There is a second point that comes out of this section - Jesus' promise that the Father only gives good gifts to his children is a reminder that when we ask, seek and knock, we must not necessarily expect to receive what we want and think would be good. This is a hard lesson to learn and a hard point to accept - especially when we feel very clear and sure about what we think should happen in any particular situation - sometimes it seems so obvious to us what would be good - sometimes when we ask, seek, knock the answers do not seem to come or do not seem to be anything like what we would want - especially when the needs and the circumstances are very serious like health, family etc. Maybe it is as we learn to trust in God as our heavenly Father through a true faith in Jesus, that we will be able to believe and accept a bit more that God is hearing and answering our prayers, with the most immense goodness and love and wisdom - even when the answers seem absent or from our point of view, unfair or unhelpful. This is a desperately hard matter to cope with sometimes, even for the most faithful Christian - it is wrong to suggest that it is easy once you understand. However when we know through Jesus that god is our Father, we can begin to trust that his answers are always best - that he will not cause his child a needless tear.

 

One final heading to help us summarily this passage: The Implications of what Jesus says about praying.

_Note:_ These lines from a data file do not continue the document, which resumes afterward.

Lemma update_simulates id updates w :
  keyed (w_db w) -> well_formed (RqUpdate id updates) w ->
  simulates w (perform (RqUpdate id updates) w).
Proof.
  intros Hk (U1 & U2 & U3). eapply on_ok_simulates; [done|apply Update_runs|].
  intros a d' evs Hp. unfold update_effect in Hp.
  destruct (found _ _ _) as [t|] eqn:Hf; [|done]. cbn [mbind result_bind] in Hp.
  destruct (found_spec _ _ _ _ Hk Hf) as (r & Hr & _ & _ & Hid & Hc).
  destruct (ApplyUpdates_lease t updates U1 U2 U3) as (A1 & A2 & A3 & A4).
  revert Hp A1 A2 A3 A4. generalize (ApplyUpdates t updates). intros t0 Hp A1 A2 A3 A4.
  destruct (bump_lease t0 (clock_at (S (w_clock w)))
    (int64 (a_Version (set_UpdatedAt (clock_at (S (w_clock w))) t0) + 1))) as (G1 & G2 & G3 & G4).
  apply Logic.and_assoc. split; [|by left].
  eapply store_and_log_simulates; [done|exact Hp|by rewrite G1, A1|exact Hc|].
  eapply step_update; [exact Hc|by cbn; congruence..].
Qed.

Lemma filled_fields u c t :
  a_ID (filled u c t) = (if decide (a_ID t = "")%string then uuid_at u else a_ID t)
  /\ a_Status (filled u c t) = a_Status t /\ a_Owner (filled u c t) = a_Owner t
  /\ a_LeaseToken (filled u c t) = a_LeaseToken t.
Proof. destruct t as [? ? ? ? ? ? ? ? ? ? ? ? ? ? ? ? v []]; unfold filled, out_defaults; simpl; by case_decide. Qed.

Lemma out_simulates t w :
  keyed (w_db w) -> well_formed (RqOut t) w -> simulates w (perform (RqOut t) w).
Proof.
  intros Hk ((W1 & W2 & W3) & Hnew). eapply on_ok_simulates; [done|apply Out_runs|].
  intros a d' evs Hp. unfold out_effect in Hp.
  destruct (insert_event_stmt _ _) as [d1|] eqn:Hi; [|done]. injection Hp as <- <- <-.
  apply insert_event_abs in Hi as [Ha _].
  destruct (filled_fields (w_uuid w) (w_clock w) t) as (F1 & F2 & F3 & F4).
  set (t1 := filled (w_uuid w) (w_clock w) t) in *. split_and!; [| |by left].
  - intros i r. rewrite Ha. apply keyed_upsert. exact Hk.
  - apply steps_one. unfold abs at 2. rewrite Ha. fold (abs (upsert_stmt (row_of_agent (sync_namespace t1)) (w_db w))).
    rewrite abs_upsert, sync_namespace_id, cell_sync, F1. apply step_create; simpl; try congruence.
    unfold abs. by rewrite lookup_fmap, Hnew.
Qed.

Lemma take_simulates query w :
  keyed (w_db w) -> simulates w (perform (RqTake query) w).
Proof.
  intros Hk. eapply on_ok_simulates; [done|by apply Take_runs|].
  intros a d' evs Hp. unfold take_effect in Hp.
  assert (Hskip : forall x : World DB, keyed (w_db w) /\ steps (abs (w_db w)) [] (abs (w_db w))
    /\ (tokens [] = [] \/ tokens [] = [uuid_at (w_uuid w)] /\ @nil Event <> [])).
  { intros _. split_and!; [done|constructor|by left]. }
  destruct (take_refused query); [injection Hp as <- <- <-; by apply Hskip|].
  destruct (chosen _ _ _) as [t|]; [|injection Hp as <- <- <-; by apply Hskip].
  unfold claim_stmt in Hp. rewrite claimed_agent_ID in Hp.
  destruct (agents (w_db w) !! a_ID t) as [r|] eqn:Hr; [|injection Hp as <- <- <-; by apply Hskip].
  destruct (bool_decide (r_status r = StatusNew)) eqn:Hs; [|injection Hp as <- <- <-; by apply Hskip].
  destruct (live _ r); [|injection Hp as <- <- <-; by apply Hskip]. cbn [andb] in Hp.
  apply bool_decide_eq_true in Hs. rewrite decide_True in Hp by lia.
  destruct (insert_event_stmt _ _) as [d1|] eqn:Hi; [|done]. injection Hp as <- <- <-.
  apply insert_event_abs in Hi as [Ha _]. simpl in Ha. split_and!.
  - intros i r'. rewrite Ha. destruct (decide (a_ID t = i)) as [<-|Hne].
    + rewrite lookup_insert_eq. intros [= <-]. simpl. by apply Hk.
    + rewrite lookup_insert_ne by done. apply Hk.
  - apply steps_one. unfold abs at 2. rewrite Ha, fmap_insert.
    replace (a_ID (claimed_agent t _ _ _)) with (a_ID t) by by destruct t.
    replace (cell_of_row (claim_row _ r)) with
      (MkCell StatusInProgress (query_agent_id query) (uuid_at (w_uuid w)) (c_done (cell_of_row r)))
      by by destruct t.
    replace (a_Owner (claimed_agent t _ _ _)) with (query_agent_id query) by by destruct t.
    replace (a_LeaseToken (claimed_agent t _ _ _)) with (uuid_at (w_uuid w)) by by destruct t.
    apply (step_claim _ _ _ _ (cell_of_row r)); [|done]. unfold abs. by rewrite lookup_fmap, Hr.
  - right. split; [|done]. by destruct t.
Qed.

End Simulation.

(** ** CompleteAndOut and the reaper *)

Section Compound.
Context `{E : Env} `{Srt : SqlOrder}.
Implicit Types w : World DB.

Lemma inherit_fields p o :
  a_ID (inherit p o) = a_ID o /\ a_Owner (inherit p o) = a_Owner o
  /\ a_LeaseToken (inherit p o) = a_LeaseToken o
  /\ a_Status (inherit p o) = (if decide (a_Status o = "")%string then StatusNew else a_Status o).
Proof.
  unfold inherit. destruct (decide (a_Status o = "")%string); destruct o; simpl in *;
    repeat (case_decide; simpl); done.
Qed.

Lemma outputs_of_ids p who u c outs : a_ID <$> (outputs_of p who u c outs).*1 = output_ids u outs.
Proof.
  revert u c. induction outs as [|o outs IH]; intros u c; [done|]. simpl. rewrite IH. f_equal.
  rewrite sync_namespace_id. destruct (inherit_fields p (filled u c o)) as [-> _].
  by destruct (filled_fields u c o) as [-> _].
Qed.

Lemma outputs_of_fresh p who u c outs :
  Forall (fun o => (a_Status o = "" \/ a_Status o = StatusNew)%string
                   /\ a_Owner o = ""%string /\ a_LeaseToken o = ""%string) outs ->
  Forall fresh_agent (outputs_of p who u c outs).*1.
Proof.
  intros HF. revert u c. induction HF as [|o outs (H1 & H2 & H3) HF IH]; intros u c; simpl; constructor; [|done].
  destruct (inherit_fields p (filled u c o)) as (I1 & I2 & I3 & I4).
  destruct (filled_fields u c o) as (F1 & F2 & F3 & F4). unfold fresh_agent.
  destruct (sync_lease (inherit p (filled u c o))) as (_ & -> & -> & ->).
  rewrite I2, I3, I4, F2, F3, F4. split_and!; [|done|done]. destruct H1 as [H1|H1]; rewrite H1; done.
Qed.

Lemma create_step t d :
  fresh_agent t -> agents d !! a_ID t = None -> forall by_,
  step (abs d) (LCreate (a_ID t) by_) (abs (upsert_stmt (row_of_agent t) d)).
Proof.
  intros (H1 & H2 & H3) Hn by_. rewrite abs_upsert. apply step_create; try done.
  unfold abs. by rewrite lookup_fmap, Hn.
Qed.

Lemma write_outputs_simulates who os d d2 :
  write_outputs os d = Ok d2 -> keyed d -> Forall fresh_agent os.*1 ->
  NoDup (a_ID <$> os.*1) -> Forall (fun i => agents d !! i = None) (a_ID <$> os.*1) ->
  keyed d2 /\ steps (abs d) ((fun o => LCreate (a_ID o) who) <$> os.*1) (abs d2).
Proof.
  revert d. induction os as [|[t e] os IH]; intros d Hw Hk HF Hnd Hni; simpl in *.
  { injection Hw as <-. split; [done|constructor]. }
  destruct (insert_event_stmt _ _) as [d1|] eqn:Hi; [|done].
  apply insert_event_abs in Hi as [Ha _].
  apply Forall_cons in HF as [Hf HF]. apply NoDup_cons in Hnd as [Hnot Hnd].
  apply Forall_cons in Hni as [Hn Hni].
  assert (Habs : abs d1 = abs (upsert_stmt (row_of_agent t) d)) by (unfold abs; by rewrite Ha).
  destruct (IH d1) as [Hk2 Hs]; try done.
  - intros i r. rewrite Ha. by apply keyed_upsert.
  - apply Forall_forall. intros i Hin. rewrite Ha. simpl. rewrite lookup_insert_ne by set_solver.
    rewrite Forall_forall in Hni. by apply Hni.
  - split; [done|]. eapply steps_cons; [by apply create_step|]. by rewrite <- Habs.
Qed.

Lemma tokens_creates (l : list Agent) who : tokens ((fun o => LCreate (a_ID o) who) <$> l) = [].
Proof. by induction l. Qed.

Lemma complete_and_out_simulates id who tok res outs w :
  keyed (w_db w) -> well_formed (RqCompleteAndOut id who tok res outs) w ->
  simulates w (perform (RqCompleteAndOut id who tok res outs) w).
Proof.
  intros Hk (Wf & Wnd & Wn). eapply on_ok_simulates; [done|apply CompleteAndOut_runs|].
  intros [a created] d' evs Hp. unfold complete_and_out_effect in Hp.
  destruct (identity_error who tok) eqn:Hi; [done|]. apply identity_error_None in Hi as [Hw Ht].
  destruct (found _ _ _) as [t|] eqn:Hf; [|done]. cbn [mbind result_bind] in Hp.
  pose proof (found_status _ _ _ _ Hk Hf) as Hst. unfold completion_label. rewrite Hst.
  destruct (found_spec _ _ _ _ Hk Hf) as (r & Hr & _ & _ & Hid & Hc).
  destruct (decide (a_Status t = StatusCompleted)) as [Hs|Hs].
  - destruct (CompletionTokenMatches t tok) eqn:Hm; [|done]. injection Hp as <- <- <- <-.
    apply CompletionTokenMatches_spec in Hm as [_ Hm].
    split_and!; [done|apply steps_one; by eapply step_replay|by left].
  - destruct (lease_error _ _ _ _) eqn:Hl; [done|]. apply lease_error_None in Hl as (H1 & H2 & H3).
    set (t' := sync_namespace (completed_agent _ _ _ _ _)) in *.
    assert (Ht' : a_ID t' = id) by (unfold t'; by rewrite ID_completed).
    destruct (insert_event_stmt _ _) as [d1|] eqn:Hins; [|done]. cbn [mbind result_bind] in Hp.
    destruct (write_outputs _ d1) as [d2|] eqn:Hwr; [|done]. injection Hp as <- <- <- <-.
    apply insert_event_abs in Hins as [Ha _].
    assert (Hag : agents d1 = <[id := row_of_agent t']> (agents (w_db w))).
    { rewrite Ha. unfold update_stmt. simpl. by rewrite Ht', Hr. }
    assert (Hk1 : keyed d1).
    { intros i r'. rewrite Hag, <- Ht'. apply (keyed_upsert (row_of_agent t')). exact Hk. }
    destruct (write_outputs_simulates who _ _ _ Hwr Hk1) as [Hk2 Hsteps].
    + by apply outputs_of_fresh.
    + by rewrite outputs_of_ids.
    + rewrite outputs_of_ids. apply Forall_forall. intros i Hin. rewrite Forall_forall in Wn.
      specialize (Wn i Hin). rewrite Hag, lookup_insert_ne; [done|]. by intros ->; rewrite Hr in Wn.
    + split_and!; [done| |left; by apply tokens_creates].
      eapply steps_cons; [|exact Hsteps]. unfold abs at 2. rewrite Hag, fmap_insert, cell_of_row_of_agent.
      unfold t'. rewrite cell_completed by done. by eapply step_complete.
Qed.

In this section about praying, vs.12 sticks out a wee bit, almost as if it were out of place - Jesus' golden rule: Do to others what you would have them do to you....

Maybe this verse applies to more than this section, but surely this section about the Father's loving and listening ear, has implications for how we live and behave towards other people - that if we trust in a God who listens to us with love and treats us far better than we deserve, then as his people that should be our way with others - that they ought to know that we are people to whom they can turn when they have genuine need, that we are people from whom they will receive any help or support that we can offer - we are to be like the heavenly Father in whom we have put our trust and to whom we look for constant help and protecting care.

It doesn't come naturally to do unto others as we want them to do unto us - it's a big challenge - maybe it's meant to drive us to be people who pray for help to live in this way!

 

So the Imperatives, the Inclusiveness, the Illustrations, the Implications .... in what Jesus says about praying.

There can be no doubt that he wants us to be people who pray - that is indisputable! Probably very few of us would claim that we are good at praying - really being people of prayer, more so than simply being people who are able to put a prayer together for some situation or occasion in church or at an organisation - it's is actually easier to learn to do that than to be a real person of prayer.

We all have a long way to go and much to learn -but we should surely, at the very least, be people for whom the Father in heaven might write on our school report Tries Hard at learning to pray, but where he would probably also write Needs to Do Better.

I think that applies to all of us:

- Isn't there a lot of room for us to be people who depend more on god in our everyday lives and who express that dependence in our personal prayers - instead of feeling that much of the time we can manage pretty well by ourselves.

- Isn't there a real need for us to learn to pray together, so that we can be an encouragement and help to each other in this business of praying. Sometimes we feel frightened and intimidated by the thought of meeting in a group for prayer - let me encourage you not to be frightened by the idea - there is no pressure on anyone, and there is real encouragement for everyone - it would be good for the rest of us to have you, it would be good for you to join us, and it would be good for the people and the Christian work for which we pray in such groups.

And, after all, Jesus didn't leave praying as an optional extra for special people - he gave us a command - keep on asking, seeking, knocking!